Голос Мирабо гремел в комнате.
— Бриссо, как там в Пале-Рояле? — Графу не требовался ответ. — Полагаю, как обычно замышляют грязные интриги. Все, за исключением доброго герцога Филиппа, который для этого слишком туп. Манда, манда, манда — это все, о чем он думает.
— Прошу вас, — сказал Дюровере. — Мой дорогой граф, пожалуйста.
— Тысяча извинений, — сказал Мирабо. — Я забыл, что вы из города Кальвина. Впрочем, это же правда. У Тейтша и то больше понятия о государственном управлении, чем у герцога. Гораздо больше.
Бриссо переминался с ноги на ногу.
— Тише, — прошипел он. — Здесь Лакло.
— Клянусь, я вас не заметил, — поприветствовал граф герцогского секретаря. — Что нового? — шелковым голосом спросил он. — Как продается ваша грязная книжонка?
— Что вы здесь делаете? — вполголоса спросил Камиля Бриссо. — Когда это вы успели с ним подружиться?
— Понятия не имею.
— Господа, минуту внимания. — Мирабо вытолкнул Камиля перед собой и положил крупные, украшенные перстнями руки на его плечи. Теперь это был другой зверь: яростный медведь, вылезающий из берлоги. — Позвольте представить вам мсье Демулена.

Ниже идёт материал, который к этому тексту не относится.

(* ===== verification/SchedThm.v ===== *)
(** * SchedThm: what the scheduler of tinatest promises

    The theorems on [Sched] for the lists of test cases [TaskConf.task_init] makes, none of
    which reboots; their witnesses, on lists run by [drive]; and sequences of events that end
    badly, the events [mishap] names among them. *)
From Stdlib Require Import String.
From stdpp Require Import gmap.
From S2P Require Import Prelude CString Mjson TaskConf TaskConfRun Sched SchedRun.

#[local] Open Scope list_scope.
#[local] Open Scope Z_scope.

(** What [task_init] leaves, without a test case that reboots. *)
Record schedulable (tasks : list task) (g : global_env) : Prop := {
  sch_tasks : Forall task_ok tasks;
  sch_env : genv_ok g;
  sch_stays : Forall (fun t => may_reboot (env t) = false) tasks;
}.

Lemma sch_times tasks g : schedulable tasks g -> forall i, (i < length tasks)%nat -> 0 < run_times (env_of tasks i).
Proof.
  intros S i Hi. unfold env_of. destruct (lookup_lt_is_Some_2 _ _ Hi) as [t Ht]. rewrite Ht.
  pose proof (Forall_lookup_1 _ _ _ _ (sch_tasks _ _ S) Ht) as [[? _] _]. assumption.
Qed.

Lemma sch_reboot tasks g : schedulable tasks g -> forall i, may_reboot (env_of tasks i) = false.
Proof.
  intros S i. unfold env_of. destruct (tasks !! i) as [t |] eqn:Ht; [| reflexivity]. exact (Forall_lookup_1 _ _ _ _ (sch_stays _ _ S) Ht).
Qed.

Lemma sch_limit tasks g : schedulable tasks g -> 0 < run_cnt_up_to g.
Proof. intros S. apply (sch_env _ _ S). Qed.

(** The list and the settings [task_init] makes can be run. *)
Lemma loaded_schedulable {json} `{JsonC json} (root : json) alloc fuel argv g st tt n :
  task_init root alloc fuel argv = Some (g, st, tt, n) -> Forall (fun t => may_reboot (env t) = false) (TASK_LIST st) -> schedulable (TASK_LIST st) g.
Proof. intros E Hr. destruct (task_init_ok _ _ _ _ _ _ _ _ E) as (Hg & Hl & _). split; [apply Hl | assumption | assumption]. Qed.

Create HintDb sched.
#[local] Hint Resolve sch_times sch_reboot sch_limit : sched.

(** C11: For a list as [task_init] leaves it, without a test case that may reboot: however the
    threads and processes interleave, no more test cases run at a time than [run_cnt_up_to] allows, as
    long as no start has failed after a first process of its test case was started ([on_time_failures];
    [late_failure_exceeds] is a run with such a failure). *)
Theorem limit_kept tasks g w :
  schedulable tasks g -> reach tasks g w -> on_time_failures w -> Z.of_nat (active_count tasks w) <= run_cnt_up_to g.
Proof. intros S R Ht. apply h_limit. eapply reach_held; eauto with sched. Qed.

(** C23: For a list as [task_init] leaves it, without a test case that may reboot: while a test case
    with [run_alone] runs, no other one does, as long as no start has failed after a first process of its
    test case was started ([on_time_failures]). *)
Theorem alone_kept tasks g w j k :
  schedulable tasks g -> reach tasks g w -> on_time_failures w -> (j < length tasks)%nat -> (k < length tasks)%nat ->
  run_alone (env_of tasks j) = true -> active w j = true -> active w k = true -> k = j.
Proof.
  intros S R Ht Hj Hk Ha Aj Ak. eapply (h_pair tasks g w); eauto. eapply reach_held; eauto with sched.
Qed.

(** Main never sleeps on the pipe while there is room: then as many test cases run as may, one
    of which the recycler may be about to tell the end of. *)
Theorem wake_up_kept tasks g w i :
  schedulable tasks g -> reach tasks g w -> on_time_failures w -> main_at w = MWait i -> pipe w = O ->
  run_cnt_up_to g <= running_cnt w + match ending_now w with Some _ => 1 | None => 0 end.
Proof.
  intros S R Ht Em Hp. assert (held tasks g w) as Hh by (eapply reach_held; eauto with sched).
  pose proof (h_wait _ _ _ Hh) as Hw. rewrite Em in Hw. exact (Hw Hp).
Qed.

(** C24: For a list as [task_init] leaves it, without a test case that may reboot and without one whose
    failure ends the program, and a whole time that is not 0: no step of a reachable state leaves what C
    defines: the tables of a test case are written inside their bounds and the shared memory is not used when
    it is gone.  ([exit_walks_freed_list] is what happens where a failure ends the program.) *)
Theorem every_step_defined tasks g w a :
  schedulable tasks g -> (forall i, exit_tinatest_when_fail (env_of tasks i) = false) -> 0 < tinatest_run_time_sec g ->
  reach tasks g w -> step tasks g a w <> Undef.
Proof.
  intros S He Hl R. apply step_defined; eauto with sched.
  - eapply reach_basic; eauto with sched.
  - eapply reach_limit; eauto with sched.
Qed.

(** C8: For a list as [task_init] leaves it, without a test case that may reboot and without one whose
    failure ends the program ([exit_tinatest_when_fail]), and a whole time that is not 0
    ([no_limit_signals_itself]).  A run that has come to a stop in which no death went by unseen and no
    start failed has either been killed by the program's own [kill], which only follows a signal or the end of
    the whole time, or has returned, and then every test case was run as often as it says, to the end of
    every run, or was told to quit.  And it does come to a stop: without signals and mishaps no sequence of
    events is longer than a bound the list gives, and none kills the program. *)
Theorem runs_to_the_end tasks g :
  schedulable tasks g -> (forall i, exit_tinatest_when_fail (env_of tasks i) = false) -> 0 < tinatest_run_time_sec g ->
  (forall w, reach tasks g w -> mishaps w = [] -> stuck tasks g w ->
     over w = Some KilledSelf \/
     (over w = Some Returned /\ forall i, (i < length tasks)%nat -> status (tcb_at i w) = TASK_END /\ completed tasks w i)) /\
  exists N, forall acts w, steps tasks g acts (start tasks g false [] 0 0) w -> Forall no_signal acts -> mishaps w = [] ->
    (length acts <= N)%nat /\ over w <> Some KilledSelf.
Proof.
  intros S He Hl. split.
  - intros w R Hm Hs. assert (basic tasks w) as B by (eapply reach_basic; eauto with sched).
    destruct (reach_held tasks g (sch_times _ _ S) (sch_reboot _ _ S) (sch_limit _ _ S) w R) as [C L]; [unfold on_time_failures; now rewrite Hm |].
    assert (lively tasks w) as V by (eapply reach_lively; eauto with sched).
    pose proof (stuck_over tasks g) as Ho. destruct (over w) as [[] |] eqn:Eo; [right | now left | exfalso].
    + split; [reflexivity |]. intros i Hi. eapply returned_completed; eauto with sched.
    + revert Eo. eapply Ho; eauto with sched.
  - exists (measure tasks (start tasks g false [] 0 0)). intros acts w Hs Ha Hm. split; [| eapply steps_survive; eauto with sched].
    assert (reach tasks g (start tasks g false [] 0 0)) as R by (exists []; constructor).
    enough (length acts + measure tasks w <= measure tasks (start tasks g false [] 0 0))%nat by lia.
    eapply steps_measure; eauto with sched.
Qed.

Депутат Петион любезно ему улыбнулся. Лакло поймал его взгляд и отвел глаза.
— А теперь, господа, если вы дадите мне минутку, чтобы переодеться… Тейтш, придержите гостям дверь… я тотчас к вам вернусь.
Они вышли.
— А вы останьтесь, — велел он Камилю.
Внезапно стало тихо. Граф провел рукой по лицу.
— Какой фарс, — промолвил Мирабо.
— Это выглядит пустой тратой времени. Но я не знаю, как заведено.
— Вы ничего не знаете, дорогой мой, однако у вас на все есть свое маленькое твердое мнение. — Граф ходил по комнате, раскинув руки. — Взлет и… снова взлет графа де Мирабо. Они должны видеть меня, должны видеть людоеда. Лакло пришел поводить своим острым носом. И Бриссо. Этот человек меня раздражает. Он не бегает по комнате, как бегаете вы, зато без конца дергается. Кстати, вы берете деньги герцога Орлеанского? Хорошо. Приходится выживать и, если получится, за чужой счет. Тейтш, можешь побрить меня, только не суй пену в рот, я хочу поговорить.
— Не первый раз, — отозвался слуга.
Хозяин наклонился и ткнул его между ребер. Тейтш расплескал немного горячей воды, однако ничуть не смутился.
— Я пользуюсь успехом у патриотов, — сказал Мирабо. — Патриоты! Вы заметили, что мы не способны написать абзац, не вставив этого слова? Ваш памфлет выйдет через месяц-другой.
Камиль сидел и хмуро смотрел на графа. Он ощущал спокойствие, словно дрейфовал в тихих водах.
— Издатели — порода малодушная, — сказал граф. — Заправляй я в аду, я придумал бы для них отдельный круг, где они медленно поджаривались бы на раскаленных печатных станках.
Камиль быстро взглянул на Мирабо. В меняющемся лице графа он угадывал некоторые признаки, что не он один — верный выигрыш дьявола.
— Вы женаты? — неожиданно спросил граф.